Thursday, October 18, 2012

years from their source



The sky in Las Vegas this summer was white and clear; the walls kicked the heat back at you, the road kicked the light back at you, everything in the sunlight kicked the sunlight back at you, especially first thing in the morning, when the sun was at the right angle, whatever that was, to change your ideas about the star, now rough against your eyes, this radiant mugger that boiled the atmosphere into two large storms, of which, the first one dragged away a high school student, and the second storm washed a groundskeeper off his golf course. Twelve feet of water on parts of that golf course, said a source whose name I forget.
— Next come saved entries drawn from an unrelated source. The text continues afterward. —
Definition maybe_transitive_live_locals : Analysis DenseBitSet := {|
  an_lattice := an_lattice maybe_live_locals;
  direction := Backward;
  SwitchIntData := Empty_set;
  bottom_value := bottom_value maybe_live_locals;
  initialize_start_block := initialize_start_block maybe_live_locals;
  apply_early_statement_effect state _ _ := Ret state;
  Dataflow.apply_primary_statement_effect := apply_primary_statement_effect;
  apply_early_terminator_effect state _ _ := Ret state;
  get_terminator_edges _ k _ := edges k;
  apply_primary_terminator_effect := Live.apply_primary_terminator_effect;
  apply_call_return_effect := Live.apply_call_return_effect;
  get_switch_int_data _ _ _ := None;
  apply_switch_int_edge_effect state data _ := Ret (state, data) |}.
End trans.
End TransLive.

(** ** The transfer function reads and writes what it should

    What each statement, terminator and edge reads and overwrites, defined on
    the syntax, and the proof that the visitor-based transfer function of
    [MaybeLiveLocals] adds exactly the reads and removes exactly the writes. *)
(** ** Reads and writes, on the syntax *)
Definition elem_index (e : PlaceElem) : option Local := match e with Index v => Some v | _ => None end.
Definition index_locals (p : Place) : list Local := omap elem_index (pl_projection p).

(** Reading a place reads its base and the indices; writing to it reads the
    indices, and the base when it goes through a pointer. *)
Definition place_reads (p : Place) : list Local := pl_local p :: index_locals p.
Definition store_reads (p : Place) : list Local :=
  (if is_indirect p then [pl_local p] else []) ++ index_locals p.

Definition operand_reads (op : Operand) : list Local :=
  match op with Copy p | Move p => place_reads p | Constant _ | RuntimeChecks => [] end.

Definition rvalue_reads (rv : Rvalue) : list Local :=
  match rv with
  | Use op | Repeat op _ | Cast _ op _ | UnaryOp _ op | WrapUnsafeBinder op _ => operand_reads op
  | RvRef _ p | RvRawPtr _ p | Discriminant p | CopyForDeref p | Reborrow _ _ p => place_reads p
  | BinaryOp _ l r => operand_reads l ++ operand_reads r
  | Aggregate _ ops => concat (operand_reads <$> ops)
  | ThreadLocalRef _ => []
  end.

Definition stmt_reads (st : StatementKind) : list Local :=
  match st with
  | Assign p rv => store_reads p ++ rvalue_reads rv
  | FakeRead p | PlaceMention p => place_reads p
  | SetDiscriminant p _ => store_reads p
  | Intrinsic (Assume op) => operand_reads op
  | Intrinsic (CopyNonOverlapping src dst count) => operand_reads src ++ operand_reads dst ++ operand_reads count
  | _ => []
  end.

(** The local a statement overwrites. *)
Definition stmt_def (st : StatementKind) : option Local :=
  match st with Assign p _ => as_local p | _ => None end.

Definition msg_reads (m : AssertKind) : list Local :=
  match m with
  | BoundsCheck a b | Overflow _ a b | MisalignedPointerDereference a b => operand_reads a ++ operand_reads b
  | OverflowNeg a | DivisionByZero a | RemainderByZero a | InvalidEnumConstruction a => operand_reads a
  | _ => []
  end.

Definition asm_reads (op : InlineAsmOperand) : list Local :=
  match op with
  | AsmIn value => operand_reads value
  | AsmOut (Some p) => store_reads p
  | AsmInOut value (Some p) => operand_reads value ++ store_reads p
  | AsmInOut value None => operand_reads value
  | _ => []
  end.

Definition term_reads (k : TerminatorKind) : list Local :=
  match k with
  | Return => [RETURN_PLACE]
  | SwitchInt discr _ => operand_reads discr
  | Drop p _ _ _ => place_reads p
  | Call func args dest _ _ => operand_reads func ++ concat (operand_reads <$> args) ++ store_reads dest
  | TailCall func args => operand_reads func ++ concat (operand_reads <$> args)
  | Assert cond _ msg _ _ => operand_reads cond ++ msg_reads msg
  | Yield value _ _ _ => operand_reads value
  | InlineAsm ops _ _ => concat (asm_reads <$> ops)
  | _ => []
  end.

(** What is written when control passes from a terminator to the block [c]. *)
Definition edge_return (k : TerminatorKind) (c : BasicBlock) : option CallReturnPlaces :=
  match k with
  | Call _ _ dest (Some t) _ => if t =? c then Some (CrCall dest) else None
  | InlineAsm ops ts _ => if bool_decide (c ∈ ts) then Some (CrInlineAsm ops) else None
  | Yield _ r arg d => if (r =? c) || bool_decide (d = Some c) then Some (CrYield arg) else None
  | _ => None
  end.
Definition edge_defs (k : TerminatorKind) (c : BasicBlock) : list Local :=
  match edge_return k c with Some rp => omap as_local (return_places rp) | None => [] end.
(** The place a coroutine resumes with is only evaluated then. *)
Definition edge_reads (k : TerminatorKind) (c : BasicBlock) : list Local :=
  match edge_return k c with Some (CrYield arg) => store_reads arg | _ => [] end.

(** Every local that the analysis touches is declared. *)
Definition locals_ok (mir : Body) : bool :=
  let ok l := l <? length (local_decls mir) in
  forallb (λ d,
    forallb (λ st, forallb ok (stmt_reads st) && forallb ok (option_list (stmt_def st))) (statements d) &&
    match terminator_opt d with
    | Some k =>
        forallb ok (term_reads k) &&
        forallb (λ c, forallb ok (edge_defs k c) && forallb ok (edge_reads k c)) (successors k)
    | None => true
    end) (basic_blocks mir).

(** ** Effects on the set *)
#[local] Arguments liveness_visit_place : simpl never.
#[local] Arguments liveness_visit_local : simpl never.
#[local] Arguments visit_operand : simpl never.
#[local] Arguments visit_operands : simpl never.
#[local] Arguments super_assert_message : simpl never.
#[local] Arguments super_rvalue : simpl never.
Section effects.
Context (n : nat).
Abbreviation mem s i := (bs_mem dense_ops s i = true).
Definition live_wf (s : DenseBitSet) : Prop := dense_wf s ∧ domain_size s = n.
Definition in_range (ls : list Local) : Prop := ∀ l, l ∈ ls → l < n.

(** [f] removes [kills], then adds [reads]. *)
Definition live_effect (f : DenseBitSet → outcome DenseBitSet) (reads kills : list Local) : Prop :=
  in_range reads → in_range kills → ∀ s, live_wf s → ∃ s', f s = Ret s' ∧ live_wf s' ∧
    ∀ l, mem s' l ↔ l ∈ reads ∨ mem s l ∧ l ∉ kills.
Twelve feet looks like such a high number (due to ideas about twelves and due to the amount of water I usually see lying around on the ground in this city, which is none but rather a hard baked matte surface on everything) that I want to point it might have been inches, which would be more reasonable but memory insists on the unreasonable one, and the reasonable conclusion is not always true; for example, on the gravel verge by the intersection on that same day I saw a broken plastic flipper lying alone and unexplained, and a million other things that could have been there would have been more normal in this desert and yet undoubtedly it was a flipper.
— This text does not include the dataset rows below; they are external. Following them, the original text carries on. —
(* ===== verification/DataflowCursor.v ===== *)
(** * Reading the results of a dataflow analysis

    [rustc_mir_dataflow/src/framework/cursor.rs] and [visitor.rs]: random access
    to the states inside a block ([ResultsCursor]), which are recomputed from the
    entry states, reusing the current position when it can; and the visitor of
    all states.  [EffectIndex], [apply_effect] ([mod.rs]) and the order of effects
    ([direction.rs]) are what both rest on.  [points.rs]: dense indices of
    locations.

    The reference: the effects of a block are numbered in the order of the
    analysis, and the state after [r] of them is computed from the entry state. *)
From S2P Require Import Prelude Mir BitWords BitSet BitSetFacts Traversal Lattice Dataflow DataflowFacts DataflowEngine Liveness LivenessThms.

(** ** Effects *)
Inductive Effect := Early | Primary.
Record EffectIndex := mkEffectIndex { idx_statement : nat; idx_effect : Effect }.
Definition at_index (e : Effect) (statement_index : nat) : EffectIndex := mkEffectIndex statement_index e.
#[export] Instance Effect_eq_dec : EqDecision Effect.
Proof. solve_decision. Defined.
#[export] Instance EffectIndex_eq_dec : EqDecision EffectIndex.
Proof. solve_decision. Defined.

(** [Effect: Ord] and [usize: Ord]. *)
Definition effect_cmp (a b : Effect) : comparison :=
  match a, b with Early, Primary => Lt | Primary, Early => Gt | _, _ => Eq end.
Definition then_with (c d : comparison) : comparison := match c with Eq => d | _ => c end.

Definition first_index (dir : Direction) (data : BasicBlockData) : EffectIndex :=
  match dir with Backward => at_index Early (length (statements data)) | Forward => at_index Early 0 end.
Definition next_index (dir : Direction) (idx : EffectIndex) : outcome EffectIndex :=
  match idx_effect idx, dir with
  | Early, _ => Ret (at_index Primary (idx_statement idx))
  | Primary, Forward => Ret (at_index Early (S (idx_statement idx)))
  | Primary, Backward =>
      match idx_statement idx with O => Panic | S i => Ret (at_index Early i) end
  end.

Section cursor.
Context {D : Type} (A : Analysis D) (mir : Body).

Definition apply_effect (state : D) (block : BasicBlock) (data : BasicBlockData) (idx : EffectIndex) : outcome D :=
  let statement_index := idx_statement idx in
  let loc := mkLocation block statement_index in
  if negb (statement_index =? length (statements data)) then
    statement ← unwrap (statements data !! statement_index);
    match idx_effect idx with
    | Early => apply_early_statement_effect A state statement loc
    | Primary => apply_primary_statement_effect A state statement loc
    end
  else
    term ← terminator data;
    match idx_effect idx with
    | Early => apply_early_terminator_effect A state term loc
    | Primary => apply_primary_terminator_effect A state term loc
    end.

(** ** The cursor

    [entry_states] are the results it inspects; the blocks it may be asked about
    are the reachable ones. *)
Record CursorPosition := mkPosition { pos_block : BasicBlock; curr_effect_index : option EffectIndex }.
Record ResultsCursor := mkCursor { cur_state : D; pos : CursorPosition; state_needs_reset : bool }.
Context (entry_states : list D) (reachable_blocks : DenseBitSet).

Definition block_entry (block : BasicBlock) : CursorPosition := mkPosition block None.
Definition new_cursor : ResultsCursor := mkCursor (bottom_value A mir) (block_entry START_BLOCK) true.

Definition seek_to_block_entry (block : BasicBlock) (_ : ResultsCursor) : outcome ResultsCursor :=
  r ← Dense.contains reachable_blocks block;
  if negb r then Panic else
  state ← unwrap (entry_states !! block);
  Ret (mkCursor state (block_entry block) false).

(** The loop of [seek_after]: effects up to the target. *)
Definition seek_step (block : BasicBlock) (data : BasicBlockData) (target : EffectIndex) (st : D * EffectIndex)
    : outcome (D * EffectIndex + D) :=
  state ← apply_effect st.1 block data st.2;
  if bool_decide (st.2 = target) then Ret (inr state)
  else idx ← next_index (direction A) st.2; Ret (inl (state, idx)).

(** The reset before the loop; [None] when the cursor is at the target. *)
Definition reset_for (target : Location) (effect : Effect) (c : ResultsCursor) : outcome (option ResultsCursor) :=
  if state_needs_reset c || negb (pos_block (pos c) =? loc_block target) then
    c ← seek_to_block_entry (loc_block target) c; Ret (Some c)
  else
    match curr_effect_index (pos c) with
    | Some curr =>
        let ord := idx_statement curr ?= statement_index target in
        let ord := if is_forward (direction A) then ord else CompOpp ord in
        match then_with ord (effect_cmp (idx_effect curr) effect) with
        | Eq => Ret None
        | Gt => c ← seek_to_block_entry (loc_block target) c; Ret (Some c)
        | Lt => Ret (Some c)
        end
    | None => Ret (Some c)
    end.

(** The rest of [seek_after], at an earlier effect of the block. *)
Definition advance_to (fuel : nat) (data : BasicBlockData) (target : Location) (effect : Effect) (c : ResultsCursor)
    : outcome ResultsCursor :=
  next_effect ← match curr_effect_index (pos c) with
                | None => Ret (first_index (direction A) data)
                | Some idx => next_index (direction A) idx
                end;
  let target_effect_index := at_index effect (statement_index target) in
  state ← loop fuel (seek_step (loc_block target) data target_effect_index) (cur_state c, next_effect);
  Ret (mkCursor state (mkPosition (loc_block target) (Some target_effect_index)) false).

Definition seek_after (fuel : nat) (target : Location) (effect : Effect) (c : ResultsCursor) : outcome ResultsCursor :=
  data ← block_at mir (loc_block target);
  if length (statements data) <? statement_index target then Panic else
  r ← reset_for target effect c;
  match r with None => Ret c | Some c => advance_to fuel data target effect c end.

Definition seek_before_primary_effect (fuel : nat) (target : Location) : ResultsCursor → outcome ResultsCursor :=
  seek_after fuel target Early.
Definition seek_after_primary_effect (fuel : nat) (target : Location) : ResultsCursor → outcome ResultsCursor :=
  seek_after fuel target Primary.
Definition seek_to_block_start (fuel : nat) (block : BasicBlock) (c : ResultsCursor) : outcome ResultsCursor :=
  if is_forward (direction A) then seek_to_block_entry block c else seek_after fuel (mkLocation block 0) Primary c.
Definition seek_to_block_end (fuel : nat) (block : BasicBlock) (c : ResultsCursor) : outcome ResultsCursor :=
  if negb (is_forward (direction A)) then seek_to_block_entry block c
  else data ← block_at mir block; seek_after fuel (mkLocation block (length (statements data))) Primary c.
Definition apply_custom_effect (f : D → outcome D) (c : ResultsCursor) : outcome ResultsCursor :=
  state ← f (cur_state c); Ret (mkCursor state (pos c) true).

(** ** The visitor *)
Record ResultsVisitor (V : Type) := mkResultsVisitor {
  visit_after_early_statement_effect : V → D → StatementKind → Location → outcome V;
  visit_after_primary_statement_effect : V → D → StatementKind → Location → outcome V;
  visit_after_early_terminator_effect : V → D → TerminatorKind → Location → outcome V;
  visit_after_primary_terminator_effect : V → D → TerminatorKind → Location → outcome V }.
Arguments visit_after_early_statement_effect {V}. Arguments visit_after_primary_statement_effect {V}.
Arguments visit_after_early_terminator_effect {V}. Arguments visit_after_primary_terminator_effect {V}.

Section visitor.
Context {V : Type} (vis : ResultsVisitor V).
(If you turned me into a different person then that flipper would become right now the start of an essay, the mind of the writer opening from flipper into universe, and I would start a chapter now and title it, Of The Natural Causes and Original of Flippers, following which I would record my acceptance of the seal flipper, the dugong flipper, the flipper of the majestic whale with its little eyes like a soulful pig, the bone of the whale flipper as translated into the human arm, into the dog's leg, and into the wing of the bat, then what is it to be a bat, what is it to be a whale, what is it to want to write Moby Dick, Melville moody in an attic, then I would move on to the subject of famous historical or literary moodiness, Christina Stead writing The Man Who Loved Children in a New York apartment with a bad view, her sourness during A Little Tea, A Little Chat, then I would go back to flippers again, and the webbed toes of ducks or gulls, then mention the grey bird we saw under a cliff-face in the mountains while within sight roamed two feral horses eating the grass, one black horse, one amber with a black tail, and the name of that bird we did not know, "Those ancient men of genius who rifled nature by the torch-light of reason even to her very nudities, have been run a-ground in this unknown channel; the wind has blown out the candle of reason, and left them all in the dark," I'd write, borrowing from Daniel Defoe's book The Storm, where I found my chapter title, only in him it is Of The Natural Causes and Original of Winds -- and etc, etc.)

Towards the end of the season, after months when leaving the house made me sweat piggishly, each pore a piddle, I read travel books because it was the only way to go anywhere, Freya Stark's The Valleys of the Assassins for one and Peter Matthiessen's The Snow Leopard for another, Stark British and Matthiessen American, Stark going through the dangerous countryside between Iraq and Iran ("I spent a fortnight in that part of the country where one is less frequently murdered"), Matthiessen hiking through the Himalayan mountains with a biologist named George Schaller who wanted to watch Pseudois nayaur go through its mating rituals in order to find out whether they behaved like sheep or like goats; also perhaps Matthiessen would see a snow leopard though the leopard was not a guarantee.

They hired porters for their baggage. Matthiessen admires one of these porters more than the rest because this porter has a kind of intelligent expression that suits the American's idea of an instinctive wise man. Zen Buddhism is the prime category through which Matthiessen understands the world; he measures his surroundings by integrating them into this category or determining that they do not fit. This porter fits into his category; now he can find more to say about him; the man appears to demonstrate this or that point that the author wants to make, so he is mentioned and the point is made, he is a gate and sign for an idea, for several ideas, and the author, at the end of the trek, recommends him to a porter company for an elevated position in the local porter hierarchy but the man behind the desk responds, Are you high, that man is a drunk.

Matthiessen concludes that these Tibetans have a lot in common with Native Americans. "I am struck by the resemblance between our native Americans and these Mongol peoples." There are physical similarities, there are also their "ornaments of turquoise and silver," and their beliefs: "The native American traditions are Eastern cultures, thousands of miles and perhaps thousands of years from their source." There is "the Aztec concept of existence as a dream state," for example, and "the Algonquin medicine man" would recognise the Tibetan yogi; but there are resemblances to other cultures as well, in fact resemblances to everybody everywhere, to the mysticisms of those religions born in the Middle East, and "the Australian aborigines -- considered to be the most ancient race on earth," have a dreamtime, which is a very Eastern thing, he says. Things are matched all over the earth and no fact goes unfriended. Ancient ideas have survived since primitive eras. "Knowledge" writes Jeremy Taylor in Holy Dying, "is nothing but remembrance."